Al leer que fui buscada por tu ardor ciego carente de toda prudencia, me eché a reír: tu pasión por mí era constante, y muy juiciosa, aunque en algunas épocas ardiera con una llama más débil que en otras. Además yo no era ninguna presa que se busque para ser cazada. Como tú mismo insinúas, vivíamos juntos como esposo y esposa; nos diferenciábamos de los otros en que fue una decisión libre, sin intervención de nuestros padres. Si no me hubieras querido, habrías tenido a otras mujeres, o habrías frecuentado los prostíbulos. No estábamos unidos formalmente y a la gente no le hubiera parecido extraño que me hubieses cambiado por otra concubina. Lo único que se interponía entre nosotros era Mónica, y, poco a poco, también los remordimientos de conciencia que te ocasionaba cultivar tan intensamente nuestro amor, que podía llegar a constituir un impedimento para la salvación de tu alma.

Aludes a Claudio[36], que murió de unas fiebres, cuando escribes: «Yo vivía miserablemente, como vive todo hombre cuya alma es prisionera de las cosas mortales… me sentía enfermo y cansado de vivir; además le tenía miedo a la muerte»[37]. Más adelante dices: «Cargaba con un alma rota y ensangrentada que no toleraba que yo fuese su portador y a la que no sabía dónde poner. No hallaba sosiego ni en los bosques amenos ni en el canto ni en los juegos ni en los jardines fragantes, ni en los banquetes espléndidos ni en los deleites del lecho y del hogar, ni siquiera en los libros ni en los versos»[38].

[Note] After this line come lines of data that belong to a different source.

(** Rounding a mantissa below [2^117] at a non-positive exponent never
    overflows. *)
Lemma binary_round_aux_finite s m e :
  0 < m < 2 ^ 117 -> e <= 0 ->
  match binary_round_aux 53 1024 s m e loc_Exact with
  | S754_infinity _ | S754_nan => False
  | _ => True
  end.
Proof.
  intros Hm He. unfold binary_round_aux.
  pose proof (shr_fexp_bounds m e loc_Exact ltac:(lia)) as [Hm1 He1].
  destruct (shr_fexp 53 1024 m e loc_Exact) as [mrs' e'] eqn:E1.
  simpl in Hm1, He1.
  pose proof (round_nearest_even_bounds (shr_m mrs') (loc_of_shr_record mrs')) as Hr.
  set (m1 := round_nearest_even (shr_m mrs') (loc_of_shr_record mrs')) in *.
  pose proof (shr_fexp_bounds m1 e' loc_Exact ltac:(lia)) as [Hm2 He2].
  destruct (shr_fexp 53 1024 m1 e' loc_Exact) as [mrs'' e''] eqn:E2.
  simpl in Hm2, He2.
  destruct (shr_m mrs'') as [|p|p]; [done | | lia].
  assert (0 <= Zdigits2 m <= 117) by (apply Zdigits2_le; lia).
  assert (0 <= Zdigits2 m1 <= 118).
  { apply Zdigits2_le; [lia|]. split; [lia|].
    replace 118 with (Z.succ 117) by lia. rewrite Z.pow_succ_r by lia. lia. }
  pose proof (fexp_le (Zdigits2 m + e)). pose proof (fexp_le (Zdigits2 m1 + e')).
  destruct (Z.leb_spec e'' (1024 - 53)); [done | lia].
Qed.

Lemma iter_xO_value m d : Z.pos (Pos.iter xO m d) = Z.pos m * 2 ^ Z.pos d.
Proof.
  induction d as [|d IH] using Pos.peano_ind.
  - simpl. lia.
  - rewrite Pos.iter_succ, Pos2Z.inj_succ, Z.pow_succ_r by lia.
    rewrite Pos2Z.inj_xO, IH. lia.
Qed.

Lemma binary_round_finite s m :
  Z.pos m < 2 ^ 64 ->
  match binary_round 53 1024 s m 0 with
  | S754_infinity _ | S754_nan => False
  | _ => True
  end.
Proof.
  intros Hm. unfold binary_round, shl_align.
  set (ex' := fexp 53 1024 (Z.pos (digits2_pos m) + 0)).
  assert (- 52 <= ex') by (unfold ex', fexp, emin; lia).
  destruct (ex' - 0) as [|d|d] eqn:E.
  - apply binary_round_aux_finite; [|lia].
    split; [lia|]. etrans; [exact Hm|]. apply Z.pow_lt_mono_r; lia.
  - apply binary_round_aux_finite; [|lia].
    split; [lia|]. etrans; [exact Hm|]. apply Z.pow_lt_mono_r; lia.
  - apply binary_round_aux_finite; [|lia].
    rewrite iter_xO_value. split; [lia|].
    assert (2 ^ Z.pos d <= 2 ^ 52) by (apply Z.pow_le_mono_r; lia).
    replace 117 with (64 + 53) by lia. rewrite Z.pow_add_r by lia.
    assert (2 ^ 52 < 2 ^ 53) by (apply Z.pow_lt_mono_r; lia).
    nia.
Qed.

(** An integer of at most 64 bits, of either sign, converts to a float. *)
Lemma float_of_int_ok z :
  - 2 ^ 64 < z < 2 ^ 64 -> exists f, float_of_int z = Ok f.
Proof.
  intros Hz. unfold float_of_int, binary_normalize.
  destruct z as [|p|p].
  - by eexists.
  - pose proof (binary_round_finite false p ltac:(lia)).
    destruct (binary_round 53 1024 false p 0); try contradiction; by eexists.
  - pose proof (binary_round_finite true p ltac:(lia)).
    destruct (binary_round 53 1024 true p 0); try contradiction; by eexists.
Qed.

End FloatFacts.

(** ** Runs of the log decoder *)

Section RunFacts.
Import Shape Codec DecodeLog Samples.

Lemma to_signed_value raw bl :
  1 <= bl -> 0 <= raw < 2 ^ bl -> to_signed raw bl = Ok (twos_complement raw bl).
Proof.
  intros Hbl Hraw. unfold to_signed, twos_complement.
  rewrite !lshift_nonneg by lia. simpl.
  rewrite land_shiftl1 by lia. rewrite Z.shiftl_1_l.
  destruct (Z.testbit raw (bl - 1)); [|done].
  destruct (Z.eqb_spec (2 ^ (bl - 1)) 0) as [E|]; [|done].
  pose proof (Z.pow_pos_nonneg 2 (bl - 1)). lia.
Qed.

Lemma pow2_le_64 bl : 0 <= bl <= 64 -> 0 < 2 ^ bl <= 2 ^ 64.
Proof.
  intros H. split; [apply Z.pow_pos_nonneg; lia | apply Z.pow_le_mono_r; lia].
Qed.

Lemma decode_signal_in_frame
    (ts : option string) (cid : Z) (data : list Byte.byte) (sd : SignalDef) :
  length data = 8%nat -> field_in_frame sd ->
  exists row,
    decode_signal ts cid data sd = Ok row
    /\ out_timestamp row = default "" ts
    /\ out_can_id row = "0x" +:+ format_X cid
    /\ out_signal row = name sd /\ out_units row = units sd
    /\ (if signed sd
        then - 2 ^ (bit_length sd - 1) <= out_raw row < 2 ^ (bit_length sd - 1)
        else 0 <= out_raw row < 2 ^ bit_length sd).
Proof.
  intros Hlen (Hsb & Hbl & Hle). unfold decode_signal.
  assert (Hraw : exists raw,
            (if big_endian sd
             then get_big_endian data (start_bit sd) (bit_length sd)
             else get_little_endian data (start_bit sd) (bit_length sd)) = Ok raw
            /\ 0 <= raw < 2 ^ bit_length sd).
  { destruct (big_endian sd).
    - apply get_big_endian_total; lia.
    - destruct (get_little_endian_bits data (start_bit sd) (bit_length sd))
        as (v & Hv & Hr & _); [lia | lia | eauto]. }
  destruct Hraw as (raw & -> & Hr). simpl.
  pose proof (pow2_le_64 (bit_length sd) ltac:(lia)) as Hp.
  destruct (signed sd).
  - rewrite to_signed_value by lia. simpl.
    destruct (twos_complement_range raw (bit_length sd) Hbl Hr) as [Hs _].
    assert (2 ^ (bit_length sd - 1) < 2 ^ 64) by (apply Z.pow_lt_mono_r; lia).
    destruct (float_of_int_ok (twos_complement raw (bit_length sd))) as [f ->];
      [lia|].
    simpl. eexists. split; [reflexivity|]. simpl. repeat split; try done; lia.
  - simpl. destruct (float_of_int_ok raw) as [f ->]; [lia|].
    simpl. eexists. split; [reflexivity|]. simpl. repeat split; try done; lia.
Qed.

(** A signal whose field lies inside the frame always decodes: no
    exception, a raw value within the range of its width and signedness,
    and the row carries the frame's timestamp and id and the signal's name
    and units. *)
Theorem field_in_frame_decodes
    (ts : option string) (cid : Z) (data : list Byte.byte) (sd : SignalDef) :
  length data = 8%nat -> field_in_frame sd ->
  exists row,
    decode_signal ts cid data sd = Ok row
    /\ out_timestamp row = default "" ts
    /\ out_can_id row = "0x" +:+ format_X cid
    /\ out_signal row = name sd /\ out_units row = units sd
    /\ (if signed sd
        then - 2 ^ (bit_length sd - 1) <= out_raw row < 2 ^ (bit_length sd - 1)
        else 0 <= out_raw row < 2 ^ bit_length sd).
Proof. apply decode_signal_in_frame. Qed.

Lemma field_in_frame_decodes_witness :
  exists row,
    decode_signal (Some "1.0") 0x4D1 sample_frame (example_signal "S" "u" 8) = Ok row
    /\ out_timestamp row = "1.0"
    /\ out_can_id row = "0x" +:+ format_X 0x4D1
    /\ out_signal row = "S" /\ out_units row = "u"
    /\ 0 <= out_raw row < 2 ^ 16.
Proof.
  apply (field_in_frame_decodes (Some "1.0") 0x4D1 sample_frame
           (example_signal "S" "u" 8)); [reflexivity|].
  unfold field_in_frame. simpl. lia.
Defined.

Lemma decode_signals_total ts cid data sigs st :
  length data = 8%nat -> Forall field_in_frame sigs ->
  exists st', decode_signals ts cid data sigs st = Ok st'.
Proof.
  intros Hlen Hall. revert st.
  induction Hall as [|sd sigs Hsd _ IH]; intros st; simpl; [by eexists|].
  destruct (decode_signal_in_frame ts cid data sd Hlen Hsd) as (row & -> & _).
  simpl. apply IH.
Qed.

Lemma process_line_total signals_by_id st line :
  (forall cid sigs, signals_by_id !! cid = Some sigs -> Forall field_in_frame sigs) ->
  re_match CSV_RE (strip line) = None ->
  exists st', process_line signals_by_id st line = Ok st'.
Proof.
  intros Hsigs Hcsv. unfold process_line.
  destruct (non_csv_line_parses line Hcsv) as [r ->]. simpl.
  destruct r as [[[ts cid] data]|]; [|by eexists].
  destruct (signals_by_id !! cid) as [[|sd sigs]|] eqn:E; [by eexists | | by eexists].
  apply decode_signals_total; [apply normalize8_length | by eapply Hsigs].
Qed.

(** A log without comma-delimited lines never aborts the run when every
    signal of the table lies inside the frame: whatever the lines are, the
    loop reaches its end. *)
Theorem candump_log_never_aborts
    (signals_by_id : gmap Z (list SignalDef)) (lines : list string) (st : RunState) :
  (forall cid sigs, signals_by_id !! cid = Some sigs -> Forall field_in_frame sigs) ->
  Forall (fun line => re_match CSV_RE (strip line) = None) lines ->
  exists st', main_loop signals_by_id lines st = Ok st'.
Proof.
  intros Hsigs Hlines. revert st.
  induction Hlines as [|line lines Hline _ IH]; intros st; simpl; [by eexists|].
  destruct (process_line_total signals_by_id st line Hsigs Hline) as [st1 ->].
  simpl. apply IH.
Qed.

Lemma candump_log_never_aborts_witness :
  exists st',
    main_loop (example_table "S" "u" 8)
      [candump_line; "# comment"; "garbage"; "7FF#"; "4D1#FFF"] initial_state
    = Ok st'.
Proof.
  apply (candump_log_never_aborts (example_table "S" "u" 8)
           [candump_line; "# comment"; "garbage"; "7FF#"; "4D1#FFF"]
           initial_state).
  - intros cid sigs H. unfold example_table in H.
    apply lookup_singleton_Some in H as [_ <-].
    repeat constructor; simpl; lia.
  - repeat constructor.
Defined.

(** *** Counters *)

Lemma decode_signals_counts ts cid data sigs st st' :
  decode_signals ts cid data sigs st = Ok st' ->
  exists rows,
    written st' = written st ++ rows /\ length rows = length sigs
    /\ decoded_rows st' = decoded_rows st + Z.of_nat (length rows)
    /\ total_frames st' = total_frames st
    /\ skipped_frames st' = skipped_frames st.
Proof.
  revert st. induction sigs as [|sd sigs IH]; intros st; simpl.
  - intros [= <-]. exists []. by rewrite app_nil_r, Z.add_0_r.
  - destruct (decode_signal ts cid data sd) as [row|]; simpl; [|done].
    intros (rows & Hw & Hl & Hd & Ht & Hs)%IH. simpl in *.
    exists (row :: rows). rewrite Hw, <- app_assoc. simpl.
    repeat split; [by rewrite Hl | lia | done | done].
Qed.

Lemma process_line_counts signals_by_id st line st' :
  process_line signals_by_id st line = Ok st' ->
  exists rows,
    written st' = written st ++ rows
    /\ decoded_rows st' = decoded_rows st + Z.of_nat (length rows)
    /\ 0 <= skipped_frames st' - skipped_frames st
    /\ skipped_frames st' - skipped_frames st <= total_frames st' - total_frames st
    /\ total_frames st' - total_frames st <= 1.
Proof.
  unfold process_line. destruct (parse_frame_line line) as [r|]; simpl; [|done].
  destruct r as [[[ts cid] data]|].
  - destruct (signals_by_id !! cid) as [[|sd sigs]|] eqn:E.
    + intros [= <-]. exists []. simpl. rewrite app_nil_r.
      repeat split; try done; lia.
    + intros (rows & Hw & Hl & Hd & Ht & Hs)%decode_signals_counts. simpl in *.
      exists rows. repeat split; try done; lia.
    + intros [= <-]. exists []. simpl. rewrite app_nil_r.
      repeat split; try done; lia.
  - intros [= <-]. exists []. rewrite app_nil_r. simpl.
    repeat split; try done; lia.
Qed.

(** What a finished run has counted: the rows written so far are kept and
    only added to, [decoded_rows] grows by exactly the number of rows added,
    at most one frame is counted per line, and the frames counted as skipped
    are among the frames counted. *)
Theorem run_counters
    (signals_by_id : gmap Z (list SignalDef)) (lines : list string)
    (st st' : RunState) :
  main_loop signals_by_id lines st = Ok st' ->
  exists rows,
    written st' = written st ++ rows
    /\ decoded_rows st' = decoded_rows st + Z.of_nat (length rows)
    /\ 0 <= skipped_frames st' - skipped_frames st
    /\ skipped_frames st' - skipped_frames st <= total_frames st' - total_frames st
    /\ total_frames st' - total_frames st <= Z.of_nat (length lines).
Proof.
  revert st. induction lines as [|line lines IH]; intros st.
  - intros [= <-]. exists []. rewrite app_nil_r. simpl.
    repeat split; try done; lia.
  - simpl main_loop.
    destruct (process_line signals_by_id st line) as [st1|] eqn:E; simpl; [|done].
    apply process_line_counts in E as (rows1 & Hw1 & Hd1 & ? & ? & ?).
    intros (rows2 & Hw2 & Hd2 & ? & ? & ?)%IH.
    exists (rows1 ++ rows2). rewrite Hw2, Hw1, <- app_assoc, length_app.
    simpl length. repeat split; try done; lia.
Qed.

Lemma run_counters_witness :
  exists rows,
    [ {| out_timestamp := ""; out_can_id := "0x4D1"; out_signal := "S";
         out_value := S754_finite false 7219833152628327 (-47);
         out_units := "u"; out_raw := 513 |} ] = [] ++ rows
    /\ 1 = 0 + Z.of_nat (length rows)
    /\ 0 <= 1 - 0 /\ 1 - 0 <= 2 - 0 /\ 2 - 0 <= Z.of_nat 3.
Proof.
  apply (run_counters (example_table "S" "u" 8) ["hello"; "4D1#0102"; "5#"]
           initial_state
           {| total_frames := 2; decoded_rows := 1; skipped_frames := 1;
              written :=
                [ {| out_timestamp := ""; out_can_id := "0x4D1"; out_signal := "S";
                     out_value := S754_finite false 7219833152628327 (-47);
                     out_units := "u"; out_raw := 513 |} ] |}).
  vm_compute. reflexivity.
Defined.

Recuerdo muy bien esa época porque no fue fácil para ninguno de los dos. Sin embargo, siempre nos tuvimos el uno al otro y, tras la muerte de tu amigo, yo fui tu único consuelo. Entonces empezaste a buscar una verdad que salvara a tu alma de todo lo perecedero. Yo te decía: abrázame fuerte, la vida es muy breve y no es seguro que haya una eternidad para nuestras frágiles almas, tal vez sólo vivamos aquí y ahora. Pero nunca estabas de acuerdo en eso. Tú buscarías sin descanso hasta encontrar la eternidad para tu alma. De alguna manera era más importante para ti salvar tu alma de la perdición que la mía.

Luego, regresamos a Cartago desde Tagaste. Yo me sentía feliz, pues no era agradable para ninguno de nosotros compartir la casa con Mónica. Escribes: «Los días se sucedían unos a otros y, en su ir y venir, depositaban en mí nuevas esperanzas y recuerdos. Poco a poco se iba colmando mi vacío con mis antiguos placeres»[39]. Pero habías sembrado la semilla, sobre ti pesaba ya una nueva carga.

Extraña que no escribas más sobre Adeodato. ¿Lo incluyes tal vez entre tus «antiguos placeres»?